In Kienas, we allowed the claimant to reopen his full and final compromise settlement because neither party to the agreement realized that Kienas’ work-related injury could have aggravated or accelerated his prior condition of cerebral palsy.

Here, the Workers’ Compensation Court found there was a mutual mistake of fact. From the record before us we find there is more than sufficient evidence to support the finding by the lower court of mutual mistake by the parties. This case is similar to Kienas on that issue and we find that case to be controlling. Claimant Weldele and the appellant were mistaken as to the thoracic outlet syndrome. All doctors interviewed in this case testified that thoracic outlet syndrome is very difficult to diagnose. One specialist stated the syndrome is frequently misdiagnosed for three or four years. The doctors who treated the claimant for this syndrome believed the syndrome was caused by his 1978 accident. This syndrome is uniquely difficult to diagnose. The evidence shows an unconscious ignorance of a material fact on the part of both parties upon which the final settlement was based.
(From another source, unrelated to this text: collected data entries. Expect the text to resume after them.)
(** * AI-Travel-Guide: a shallow embedding of the backend

    The development follows the three backend modules:
    - [vector_store.py]: the [FAISSStore] memory (embed, add, search);
    - [langchain_integration.py]: the weather tool and [process_query];
    - [main.py]: token issuance, the authentication dependency and the
      signup / login / profile / chat handlers.

    Python code that mutates objects is written in a state-and-exception
    monad over the mutated object.  The third-party libraries (the sentence
    encoder, the language-model agent, bcrypt, the HMAC of PyJWT, the HTTP
    client) are section variables; the flat L2 index, [list] subscripting,
    the JWT validity rules and the [users] table are modelled concretely. *)

From Stdlib Require Import ZArith QArith Lia Lqa.
From stdpp Require Import base strings list gmap pretty.

Set Warnings "-register-all".

(** ** Python values, exceptions and outcomes *)

(** The PyJWT failures reached by [jwt.decode]; all of them are subclasses
    of [jwt.PyJWTError]. *)
Inductive jwt_error :=
| DecodeError
| InvalidAlgorithmError
| InvalidSignatureError
| InvalidIssuedAtError
| ImmatureSignatureError
| ExpiredSignatureError
| InvalidAudienceError
| InvalidSubjectError
| InvalidJTIError.

Inductive exn :=
| IndexError
| KeyError (key : string)
| TypeError
| ValueError
| AttributeError (name : string)
| AssertionError
| APIError
| ConnectionError
| JSONDecodeError
| NotImplementedError (msg : string)
| PyJWTError (kind : jwt_error)
| HTTPException (status_code : Z) (detail : string).

Inductive outcome (A : Type) :=
| Return (a : A)
| Raise (e : exn).
Arguments Return {A} a.
Arguments Raise {A} e.
(** * Connections view of clash-dashboard: traffic codec, sort engine, feed

    A shallow embedding of [src/containers/Connections/index.tsx]:
    [parseTraffic], [formatTraffic], [formatSpeed], the sort state handler
    [handleSort], the memoised row view [data] and the stream handler
    [handleConnection], together with the JavaScript built-ins they call.
    The store behind [useConnections] is not part of that file; it is
    modelled from section 4.1 of the specification. *)

From Stdlib Require Import ZArith QArith Qabs Qround Lia Ascii String List.
From Stdlib Require Import Sorting.Sorted Sorting.Permutation.
From stdpp Require Import gmap strings list fin_maps.

Local Open Scope string_scope.
Local Open Scope Z_scope.

(** ** JavaScript values used by the view *)

(** A JavaScript number as the view uses it: byte counts, comparator
    results and decoded magnitudes are integers (exact in a double below
    2^53 in magnitude), or [NaN] when [parseInt] finds no digit. *)
Inductive number : Type :=
| NaN
| Num (z : Z).

(** What a call may raise: dereferencing [undefined] is a [TypeError]. *)
Inductive exn : Type :=
| TypeError.

(** The outcome of evaluating an expression that can throw. *)
Inductive completion (A : Type) : Type :=
| Return (a : A)
| Throw (e : exn).

Arguments Return {A} a.
Arguments Throw {A} e.

#[global] Instance completion_ret : MRet completion := fun A a => Return a.

#[global] Instance completion_bind : MBind completion := fun A B k c =>
  match c with
  | Return a => k a
  | Throw e => Throw e
  end.

(** [a - b] on numbers: [NaN] is absorbing. *)
Definition number_sub (a b : number) : number :=
  match a, b with
  | Num x, Num y => Num (x - y)
  | _, _ => NaN
  end.

(** [a *= 1024]. *)
Definition number_mul1024 (a : number) : number :=
  match a with
  | Num x => Num (x * 1024)
  | NaN => NaN
  end.

(** The comparator result as [Array.prototype.sort] reads it: a [NaN]
    result counts as [+0]. *)
Definition sortKey (v : number) : Z :=
  match v with
  | Num z => z
  | NaN => 0
  end.

(** ** Strings *)

(** [s.split(sep)] for a one-character separator: every occurrence cuts, so
    the result is never empty and adjacent separators give empty pieces. *)
Fixpoint split (sep : ascii) (s : string) : list string :=
  match s with
  | EmptyString => [EmptyString]
  | String c rest =>
      if Ascii.eqb c sep then EmptyString :: split sep rest
      else match split sep rest with
           | piece :: pieces => String c piece :: pieces
           | [] => [String c EmptyString]
           end
  end.

(** Upper-casing of one code unit; only a-z change (no other character
    upper-cases into the letters of a traffic unit). *)
Definition upperChar (c : ascii) : ascii :=
  let n := nat_of_ascii c in
  if ((97 <=? n) && (n <=? 122))%nat then ascii_of_nat (n - 32) else c.

Fixpoint toUpperCase (s : string) : string :=
  match s with
  | EmptyString => EmptyString
  | String c rest => String (upperChar c) (toUpperCase rest)
  end.

(** [arr.indexOf(x)]: position of the first element equal to [x], else -1. *)
Fixpoint indexOf (arr : list string) (x : string) : Z :=
  match arr with
  | [] => -1
  | y :: rest =>
      if String.eqb y x then 0
      else let i := indexOf rest x in if i <? 0 then -1 else i + 1
  end.

(** [arr.join(sep)]. *)
Fixpoint join (sep : string) (arr : list string) : string :=
  match arr with
  | [] => ""
  | [x] => x
  | x :: rest => x ++ sep ++ join sep rest
  end.

Definition isDigit (c : ascii) : bool :=
  let n := nat_of_ascii c in ((48 <=? n) && (n <=? 57))%nat.
(** * plotffi: the C++ wrapper of the scatter-plot renderer

    A shallow embedding of [examples/main.cpp], which carries the header-only
    wrapper [plotffi.hpp]: the exception type [PlotError], the builder-style
    [ScatterOptions] with its conversion to the C struct, and [scatterPng],
    the call wrapper that validates its vectors, calls the C entry point and
    turns a nonzero status into an exception.

    The renderer behind the C boundary ([plot_scatter_png],
    [plot_last_error_message]) is a separate library.  The wrapper is
    embedded as a program over those two calls, and is run against an
    arbitrary implementation of them.  Of the renderer itself, the Range
    Resolver and the Coordinate Mapper are modelled from their written
    contracts.  [main], the example program, is embedded with the values
    of [std::sin] and [std::rand] as parameters. *)

From Stdlib Require Import ZArith NArith QArith Qminmax Bool List String Lia Lqa.
Import ListNotations.

Local Open Scope string_scope.

(** ** Machine types *)

(** [uint32_t]: the wrapper only stores and copies such values, it does no
    arithmetic on them, so no wrap-around arises. *)
Definition uint32_t := N.

(** [size_t], the result of [std::vector::size]. *)
Definition size_t := N.

(** C [int], the status of the render call. *)
Definition int := Z.

(** [double]: the wrapper carries samples and axis bounds through untouched
    and never inspects one.  A finite value is represented by the rational
    it denotes; rounding, infinities and NaN are outside the model. *)
Definition double := Q.

(** ** The C header *)

Module plotffi_h.

(** Modelled from the spec: the C struct [PlotOptions] is declared in
    [plotffi.h], which is not among the sources.  Its fields are the ones
    [toCOptions] and [main] assign; [auto_range] is an integer flag. *)
Record PlotOptions : Type := mkPlotOptions {
  width : uint32_t;
  height : uint32_t;
  marker_radius : uint32_t;
  auto_range : int;
  x_min : double;
  x_max : double;
  y_min : double;
  y_max : double
}.

End plotffi_h.

(** ** Programs over the C boundary *)

Module plotffi.

Import plotffi_h.

(** [class PlotError : public std::runtime_error]: an exception that carries
    its message. *)
Record PlotError : Type := mkPlotError { what : string }.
The need to fairly compensate the injured worker is the intent and the purpose of the Workers’ Compensation law. Kienas v. Peterson (Mont. 1980), 624 P.2d 1, 3, 37 St.Rep. 1751. We find the final compromise settlement was correctly set aside by the Workers’ Compensation Court.

We affirm the decision of the Workers’ Compensation Court.

MR. JUSTICES HARRISON, SHEEHY and WEBER concur.